El debate de anoche de los candidatos a diputados por la provincia de Buenos Aires tuvo varias similitudes con la jornada de los postulantes de la Ciudad Autónoma. Uno de los puntos en común fue la insistencia de los candidatos del Frente de Izquierda con respecto a la “precarización laboral”, asunto con el que Nicolás del Caño pretendió “correr” a José Luis Espert.
Mientras que los candidatos macristas y kirchneristas se enfrentaron bilateralmente para fortalecer el electorado propio, ya que no compiten por los mismos votos, los postulantes de la izquierda buscaron sistemáticamente a sus contrincantes liberales. Ocurrió tanto en la edición pasada con Javier Milei como ayer con Espert. El Frente de Izquierda sabe que ese es el blanco donde tienen que apuntar por dos cuestiones: como ocurre con la grieta, para hablarle al votante propio, pero también para disputar el voto antisistema. Aunque les cueste aceptarlo, la crítica dura a “la casta política” en Argentina ya es más “anarcocapitalista” que “anarcocomunista”. Les duele y no pueden evitar dejarlo en evidencia.
Parece ser que la representación más explícita de la “precarización laboral”, denunciada por la izquierda en Argentina, son los trabajadores registrados en monotributo sin relación de dependencia y los repartidores de las aplicaciones de comida. Aunque en uno de los actos socialistas pasó un joven repartidor pedaleando en su bicicleta al grito de “¡la libertad avanza!”, los políticos trotskistas siguen pensando que ellos saben más sobre es lo que necesitan los trabajadores que los repudian.
A pesar de que tengan las mejores intenciones, y realmente quieran mejorar las condiciones de los trabajadores más vulnerables, lo cierto es que sus propuestas son extremadamente infantiles y contradictorias. En su mundo imaginario piensan que la situación de los empleados mejoraría si se fuerza a las empresas a pagar más. Por lo tanto, proponen conseguir una mayoría parlamentaria y decir, simplemente, que los salarios tienen que ser más altos. De la misma manera, aprobar vacaciones, aguinaldos, plan médico, etcétera.
Sin embargo, lo que fija el nivel de salarios, pero también de empleo, es la tasa de capitalización que tiene una economía.
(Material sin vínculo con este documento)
(** The operations the extension invokes on a client object. *)
Inductive client_call :=
  | CallStart (c : LanguageClient)
  | CallStop (c : LanguageClient)
  | CallSendRequest (c : LanguageClient) (method : string).

(** The thenable a client operation hands back, identified by the call that
    produced it. *)
Inductive thenable :=
  | PromiseOf (call : client_call).

Record module_state := { client : option LanguageClient }.

Definition initial_state : module_state := {| client := None |}.

(** A computation reads and writes the module state and logs the client
    operations it invokes, in order. *)
Definition Eff (A : Type) : Type :=
  module_state → A * module_state * list client_call.

Definition eret {A} (a : A) : Eff A := λ st, (a, st, []).

Definition ebind {A B} (m : Eff A) (k : A → Eff B) : Eff B :=
  λ st, let '(a, st1, t1) := m st in
        let '(b, st2, t2) := k a st1 in
        (b, st2, t1 ++ t2).

#[export] Instance eff_ret : MRet Eff := @eret.
#[export] Instance eff_bind : MBind Eff := λ A B k m, ebind m k.

Definition read_client : Eff (option LanguageClient) :=
  λ st, (client st, st, []).

Definition assign_client (c : LanguageClient) : Eff unit :=
  λ _, (tt, {| client := Some c |}, []).

Definition invoke (call : client_call) : Eff thenable :=
  λ st, (PromiseOf call, st, [call]).

(** ** The host of [activate]

    The setting [activate] reads and the two host steps that can fail
    before the commands are registered.  [activate] itself is embedded
    with [Activation.activate] below. *)

Record host := {
  pythonPath : option string;       (* roocode.pythonPath setting *)
  watcher_throws : bool;            (* createFileSystemWatcher *)
  start_rejects : bool;             (* await client.start() *)
}.

(** [get('pythonPath') || 'python']: an unset or empty setting is falsy. *)
Definition python_command (h : host) : string :=
  match pythonPath h with
  | None | Some EmptyString => "python"
  | Some path => path
  end.

(** ** [deactivate]

    [if (!client) { return undefined; } return client.stop();]  A client
    object is truthy, so the test fails exactly when the binding is unset. *)

Definition deactivate : Eff (option thenable) :=
  c ← read_client;
  match c with
  | None => mret None
  | Some cl => p ← invoke (CallStop cl); mret (Some p)
  end.

(** ** [formatSearchResults]

    The argument is typed [any]; the embedding covers the arrays of
    [SearchResult] objects of [types/progress.d.ts].  Number formatting is
    the platform's [Number.prototype.toFixed]. *)

Section Format.

Variable number : Type.
Variable toFixed : number → nat → string.

Record SearchResult := {
  text : string;
  source : string;
  relevance : number;
}.

(** [Array.prototype.join]. *)
Fixpoint join (sep : string) (parts : list string) : string :=
  match parts with
  | [] => EmptyString
  | [p] => p
  | p :: rest => p +:+ sep +:+ join sep rest
  end.

Definition page_head : string := cat [
  nl; "        <!DOCTYPE html>";
  nl; "        <html>";
  nl; "        <head>";
  nl; "            <style>";
  nl; "                body { font-family: var(--vscode-editor-font-family); }";
  nl; "                .result { margin: 1em 0; padding: 1em; background: var(--vscode-editor-background); }";
  nl; "                .source { color: var(--vscode-textLink-foreground); }";
  nl; "                .relevance { color: var(--vscode-textPreformat-foreground); }";
  nl; "            </style>";
  nl; "        </head>";
  nl; "        <body>";
  nl; "            <h2>Search Results</h2>";
  nl; "            " ].

Definition page_foot : string := cat [
  nl; "        </body>";
  nl; "        </html>";
  nl; "    " ].

Definition block_open : string := cat [
  nl; "                <div class="; dq; "result"; dq; ">";
  nl; "                    <div class="; dq; "content"; dq; ">" ].

Definition block_source : string := cat [
  "</div>";
  nl; "                    <div class="; dq; "source"; dq; ">Source: " ].

Definition block_relevance : string := cat [
  "</div>";
  nl; "                    <div class="; dq; "relevance"; dq; ">Relevance: " ].

Definition block_close : string := cat [
  "</div>";
  nl; "                </div>";
  nl; "            " ].

(** The inner template literal, one per element. *)
Definition render (result : SearchResult) : string :=
  block_open +:+ text result +:+
  block_source +:+ source result +:+
  block_relevance +:+ toFixed (relevance result) 2 +:+
  block_close.

Definition formatSearchResults (results : list SearchResult) : string :=
  page_head +:+ join EmptyString (map render results) +:+ page_foot.

(** What it means for [b] to be the result block of [r]: the fixed markup
    around the element's text, its source and its relevance with two
    fraction digits. *)
Definition block_of (r : SearchResult) (b : string) : Prop :=
  b = block_open +:+ text r +:+ block_source +:+ source r +:+
      block_relevance +:+ toFixed (relevance r) 2 +:+ block_close.

End Format.

End Extension.

(** * The ingestion-and-retrieval pipeline *)

(** ** Data model (specification, section 3)

    Modelled from the spec: the records of the pipeline are declared in none
    of the available sources; the fields follow section 3. *)

Module Data.

Definition file_id := string.
Definition chunk_id := string.
Definition timestamp := Z.

(** Modelled from the spec: RemoteFile, {id, name, remote-checksum,
    remote-modified-time}. *)
Record RemoteFile := {
  rf_id : file_id;
  rf_name : string;
  remote_checksum : string;
  remote_modified_time : timestamp;
}.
Si no hay capital, no hay trabajo. Si hay poco, hay trabajo con malos pagos. Si un país multiplica sus ingresos de inversión, los salarios suben, de la mano de las mejoras de los trabajadores. Aunque Bregman y del Caño piensen que, aprobando el salario mínimo de un país desarrollado, automáticamente los trabajadores incrementarán sus ingresos, lo único que conseguirán es aumentar la informalidad del sector más vulnerable.
Lo paradójico de todo esto es que las medidas que buscan implementar, en defensa de los trabajadores más necesitados, afecta para mal justamente a los que pretenden beneficiar. Los profesionales y gerentes no se ven afectados por estas medidas distorsivas que pasan por debajo de su nivel de ingresos.
Como dice Alberto Benegas Lynch (h), son las tasas de capitalización lo que determina el nivel de salario. Ese es el motivo por el cual un pintor de brocha gorda recibe mejor remuneración en Toronto que en La Paz. Lo mismo ocurre con un empleado de McDonald´s en Estados Unidos, que tiene un mejor ingreso que un profesional argentino. Aunque la izquierda diga que ese empleo tiene una paga digna a causa de la implementación del salario mínimo, lo cierto es que el fenómeno pasa por otro lado: la capitalización de la economía norteamericana. Si el ingreso mínimo se fija por encima del precio de mercado, ya sea en el Reino Unido, España o Argentina, el resultado es el mismo. Se contrata formalmente por encima de ese monto y por abajo hay solamente informalidad o directamente desempleo.
Desafortunadamente, la izquierda argentina parece tener un compromiso más grande con su dogma ideológico que con el bienestar de los trabajadores. Es por eso que no se muestran permeables a los conceptos más básicos de economía. Su capricho conceptual, aunque no quieran aceptarlos, los convierte en los más acérrimos enemigos de los trabajadores.